Constitutional council: Allegations abound of money having changed hands on the ruling, on the candidature of Prof. Maurice Kamto
By The Independentist Editorial desk
Fresh allegations of bribery in La République du Cameroun’s political system have once again laid bare the deep corruption embedded within its institutions.
According to investigative outlet Le TGV de l’info, members of Cameroon’s Constitutional Council allegedly received vast sums of money to reject the presidential candidacy of Professor Maurice Kamto. Each council member is said to have taken 50 million CFA francs, while the Council’s president allegedly pocketed 80 million.
The report claims that Professor Charles Étienne Lekene Donfack personally collected the funds from an emissary of Minister Ferdinand Ngoh Ngoh, escorted by security forces under Minister Paul Atanga Nji, and quietly distributed the money to other members. These allegations remain unverified, the named officials have offered no response, and the Constitutional Council has issued no public statement.
A Pattern of Political Corruption
For Ambazonians, this is nothing new. Bribery and inducements have long been part of the political machinery in Yaoundé. From cash-for-votes in parliament to shifting the electoral calendar for political advantage, the system has repeatedly shown its ability to bend institutions for regime survival.
Political analysts point to the career of Félix Mbayu — from Sacred Heart College to high-level diplomatic postings — as an example of how political loyalty, influence, and reward are woven into the fabric of Cameroon’s governance. Critics argue this reflects a “tradition” of inducements that extends from domestic politics to international lobbying.
The Three Escorts to Yaoundé
Amid this backdrop, three public figures have positioned themselves as alternatives to the ruling CPDM:
Joshua Osih of the SDF,
Akere Muna of Univers, and
Regina Mundi, unelected senator and now part of Paul Biya’s re-election campaign team.

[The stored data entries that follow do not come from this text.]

(** The accessors in force: [core] selects the [_CORE] variants. *)
Definition PT_REGS (env : cpp_env) (core : bool) (m : pt_reg) : option location :=
  let pick (plain core_variant : pt_reg -> option location) :=
    if core then core_variant m else plain m in
  match bpf_target env with
  | Some x86 =>
      if defined env "__KERNEL__" || defined env "__VMLINUX_H__"
      then pick PT_REGS_x86_kernel PT_REGS_x86_kernel_CORE
      else if defined env "__i386__" then pick PT_REGS_i386 PT_REGS_i386_CORE
      else pick PT_REGS_x86_64_user PT_REGS_x86_64_user_CORE
  | Some s390 => pick PT_REGS_s390 PT_REGS_s390_CORE
  | Some arm => pick PT_REGS_arm PT_REGS_arm_CORE
  | Some arm64 => pick PT_REGS_arm64 PT_REGS_arm64_CORE
  | Some mips => pick PT_REGS_mips PT_REGS_mips_CORE
  | Some powerpc => pick PT_REGS_powerpc PT_REGS_powerpc_CORE
  | Some sparc => pick (PT_REGS_sparc (defined env "__arch64__"))
                    (PT_REGS_sparc_CORE (defined env "__arch64__"))
  | Some riscv => pick PT_REGS_riscv PT_REGS_riscv_CORE
  | None => None
  end.

(** *** Return addresses *)

(** How a return address is obtained: from a member of the structure, or by
    reading kernel memory at a register's value plus an offset. *)
Inductive ret_ip :=
  | InRegister (r : location)
  | InMemory (r : location) (offset : Z).

Definition through (r : option location) (f : location -> ret_ip) : option ret_ip := f <$> r.

Definition BPF_KPROBE_READ_RET_IP (env : cpp_env) (sizeof_ip : Z) : option ret_ip :=
  match bpf_target env with
  | Some powerpc => Some (InRegister (Field "link"))
  | Some sparc => through (PT_REGS env false RET) InRegister
  | Some _ => through (PT_REGS env false RET) (fun r => InMemory r 0)
  | None => None
  end.

Definition BPF_KRETPROBE_READ_RET_IP (env : cpp_env) (sizeof_ip : Z) : option ret_ip :=
  match bpf_target env with
  | Some powerpc | Some sparc => BPF_KPROBE_READ_RET_IP env sizeof_ip
  | Some _ => through (PT_REGS env false FP) (fun r => InMemory r sizeof_ip)
  | None => None
  end.

(** ** Argument casts *)

(** The expressions the wrappers pass to the program's body. *)
Inductive cast_arg :=
  | Ctx               (* ctx *)
  | CtxIndex (i : nat) (* the word ctx[i], as a pointer *)
  | CtxReg (m : pt_reg). (* an accessor applied to ctx, as a pointer *)

(** [___bpf_ctx_cast0] to [___bpf_ctx_cast12]: each drops an argument and adds
    its own expression behind those of the one before. *)
Fixpoint bpf_ctx_cast_n {A} (n : nat) (args : list A) : option (list cast_arg) :=
  match n, args with
  | O, [] => Some [Ctx]
  | S n', _ :: args' =>
      match bpf_ctx_cast_n n' args' with
      | Some l => Some (l ++ [CtxIndex n'])
      | None => None
      end
  | _, _ => None
  end.

Definition bpf_ctx_cast {A} (args : list A) : option (list cast_arg) :=
  match bpf_narg args with
  | Some n => bpf_ctx_cast_n n args
  | None => None
  end.

Definition parm (n : nat) : option pt_reg :=
  [PARM1; PARM2; PARM3; PARM4; PARM5] !! n.

(** [___bpf_kprobe_args0] to [___bpf_kprobe_args5]; there is no sixth. *)
Fixpoint bpf_kprobe_args_n {A} (n : nat) (args : list A) : option (list cast_arg) :=
  match n, args with
  | O, [] => Some [Ctx]
  | S n', _ :: args' =>
      match bpf_kprobe_args_n n' args', parm n' with
      | Some l, Some m => Some (l ++ [CtxReg m])
      | _, _ => None
      end
  | _, _ => None
  end.

Definition bpf_kprobe_args {A} (args : list A) : option (list cast_arg) :=
  match bpf_narg args with
  | Some n => bpf_kprobe_args_n n args
  | None => None
  end.

(** [___bpf_kretprobe_args0] and [___bpf_kretprobe_args1]. *)
Definition bpf_kretprobe_args {A} (args : list A) : option (list cast_arg) :=
  match bpf_narg args with
  | Some O => Some [Ctx]
  | Some 1%nat => Some [Ctx; CtxReg RC]
  | _ => None
  end.

(** [BPF_PROG], [BPF_KPROBE] and [BPF_KRETPROBE] define a function of the
    context alone that calls the body with the casts. *)
Inductive prog_kind := BPF_PROG | BPF_KPROBE | BPF_KRETPROBE.

Definition wrapper_call {A} (k : prog_kind) (args : list A) : option (list cast_arg) :=
  match k with
  | BPF_PROG => bpf_ctx_cast args
  | BPF_KPROBE => bpf_kprobe_args args
  | BPF_KRETPROBE => bpf_kretprobe_args args
  end.

(** *** Evaluation *)

Section eval.
Context (env : cpp_env) (ctx : Z) (word : nat -> Z) (read : location -> Z).

(** The word a cast yields: [word] reads the context as an array, [read] a
    location of the register structure. *)
Definition eval_cast (a : cast_arg) : option Z :=
  match a with
  | Ctx => Some ctx
  | CtxIndex i => Some (word i)
  | CtxReg m => read <$> PT_REGS env false m
  end.

Fixpoint eval_casts (l : list cast_arg) : option (list Z) :=
  match l with
  | [] => Some []
  | a :: l' =>
      match eval_cast a, eval_casts l' with
      | Some v, Some vs => Some (v :: vs)
      | _, _ => None
      end
  end.

Definition run_wrapper {A} (k : prog_kind) (args : list A) : option (list Z) :=
  match wrapper_call k args with Some l => eval_casts l | None => None end.
End eval.

(** ** Lemmas *)

Lemma bpf_ctx_cast_n_spec {A} (args : list A) :
  bpf_ctx_cast_n (length args) args = Some (Ctx :: map CtxIndex (seq 0 (length args))).
Proof.
  induction args as [|a args IH]; [done|]. cbn [length bpf_ctx_cast_n]. rewrite IH.
  by rewrite seq_S, map_app.
Qed.

Lemma bpf_kprobe_args_n_spec {A} (args : list A) :
  bpf_kprobe_args_n (length args) args =
  if (length args <=? 5)%nat
  then Some (Ctx :: map CtxReg (take (length args) [PARM1; PARM2; PARM3; PARM4; PARM5]))
  else None.
Proof.
  induction args as [|a args IH]; [done|]. cbn [length bpf_kprobe_args_n]. rewrite IH. clear IH.
  do 5 (destruct args as [|? args]; [done|]). cbn [length].
  destruct (Nat.leb_spec (S (S (S (S (S (length args)))))) 5); [|done].
  destruct args; cbn in *; [done|lia].
Qed.

Lemma eval_casts_map env ctx word read l vs :
  Forall2 (fun a v => eval_cast env ctx word read a = Some v) l vs ->
  eval_casts env ctx word read l = Some vs.
Proof. induction 1 as [|a v l vs Ha _ IH]; [done|]. cbn. by rewrite Ha, IH. Qed.

(** ** Properties *)

(** [BPF_PROG] passes the context and its first words, in order and one per
    declared argument, for up to twelve arguments, and does not expand for
    more. *)
Theorem BPF_PROG_arguments {A} (env : cpp_env) (ctx : Z) (word : nat -> Z) (read : location -> Z)
    (args : list A) :
  run_wrapper env ctx word read BPF_PROG args =
  if (length args <=? 12)%nat then Some (ctx :: map word (seq 0 (length args))) else None.
Proof.
  unfold run_wrapper, wrapper_call, bpf_ctx_cast. rewrite bpf_narg_spec.
  destruct (length args <=? 12)%nat; [|done]. rewrite bpf_ctx_cast_n_spec.
  apply eval_casts_map. constructor; [done|].
  induction (seq 0 (length args)) as [|i l IH]; [by constructor|]. by constructor.
Qed.

(** On the kernel the program is built for (x86 with vmlinux.h), [BPF_KPROBE]
    passes the context and the registers di, si, dx, cx, r8 of the C calling
    convention, one per declared argument, for up to five; [BPF_KRETPROBE]
    passes the context and at most the return value, ax. *)
Theorem x86_probe_arguments {A} (env : cpp_env) (ctx : Z) (word : nat -> Z)
    (read : location -> Z) (args : list A) :
  defined env "__TARGET_ARCH_x86" = true -> defined env "__VMLINUX_H__" = true ->
  run_wrapper env ctx word read BPF_KPROBE args =
    (if (length args <=? 5)%nat
     then Some (ctx :: map (fun r => read (Field r)) (take (length args) ["di"; "si"; "dx"; "cx"; "r8"]))
     else None) /\
  run_wrapper env ctx word read BPF_KRETPROBE args =
    (if (length args <=? 1)%nat
     then Some (ctx :: map (fun r => read (Field r)) (take (length args) ["ax"]))
     else None).
Proof.
  intros Htgt Hvm.
  assert (forall m, PT_REGS env false m = PT_REGS_x86_kernel m) as Hregs.
  { intros m. unfold PT_REGS, bpf_target. cbn [first_defined]. rewrite Htgt. cbv iota.
    by rewrite Hvm, orb_true_r. }
  unfold run_wrapper, wrapper_call. split.
  - unfold bpf_kprobe_args. rewrite bpf_narg_spec.
    destruct (Nat.leb_spec (length args) 12).
    + rewrite bpf_kprobe_args_n_spec. destruct (Nat.leb_spec (length args) 5); [|done].
      apply eval_casts_map. constructor; [done|].
      do 6 (destruct args as [|? args];
        [cbn; repeat constructor; cbn; by rewrite Hregs|]). cbn in *. lia.
    + destruct (Nat.leb_spec (length args) 5); [lia|done].
  - unfold bpf_kretprobe_args. rewrite bpf_narg_spec.
    destruct args as [|? [|? args]]; cbn; [done|by rewrite Hregs|].
    by destruct (length args <=? 10)%nat.
Qed.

They promise change and claim independence from the ruling party. But history tells a different story.
In 2021, Osih stood alongside 61 CPDM MPs in signing a letter to the U.S. Congress calling for the prosecution and repatriation of Southern Cameroonians who support independence — a move critics see as openly siding with the regime.
Muna, a respected lawyer and anti-corruption advocate, talks governance reforms but has never challenged the central legal truth Ambazonians hold dear: there is no treaty of union between Southern Cameroons and La République du Cameroun.
Mundi, once respected as head of the Scholarship Board in the 1980s for her fairness, has now joined Biya’s campaign. By doing so, she has aligned herself with the very process many see as fraudulent, complicit in the acts that secured Biya’s nomination.
Ambazonia’s Position: A Firm No
From the perspective of Ambazonia’s leadership in exile, the three are not agents of change but “escorts” — carrying La République and France deeper into Ambazonian territory, to its mineral wealth, to dismantle its self-defense forces, and to cripple its economy.
Dr. Samuel Ikome Sako, President of the Federal Republic of Southern Cameroons Ambazonia in exile, stated:
“Engaging in La République’s political process is not democratic participation — it is collaboration with a colonial framework that has no legal authority over our land. We reject all attempts to legitimise this occupation, and we will not allow our territory to be used as a campaign stage for the very regime responsible for our suffering.”
The Road Ahead
For Ambazonians, the question is not which road leads to Yaoundé. It is whether the people remain on the road to Buea — toward full restoration of sovereignty.
As the 2025 elections approach, Ambazonians are being asked to remember:
Who stood where when the stakes were highest.
Who turned a blind eye while money changed hands in Yaoundé.
And who is now asking for their trust.
The answer, according to Ambazonia’s leaders, is simple: No to all three escorts.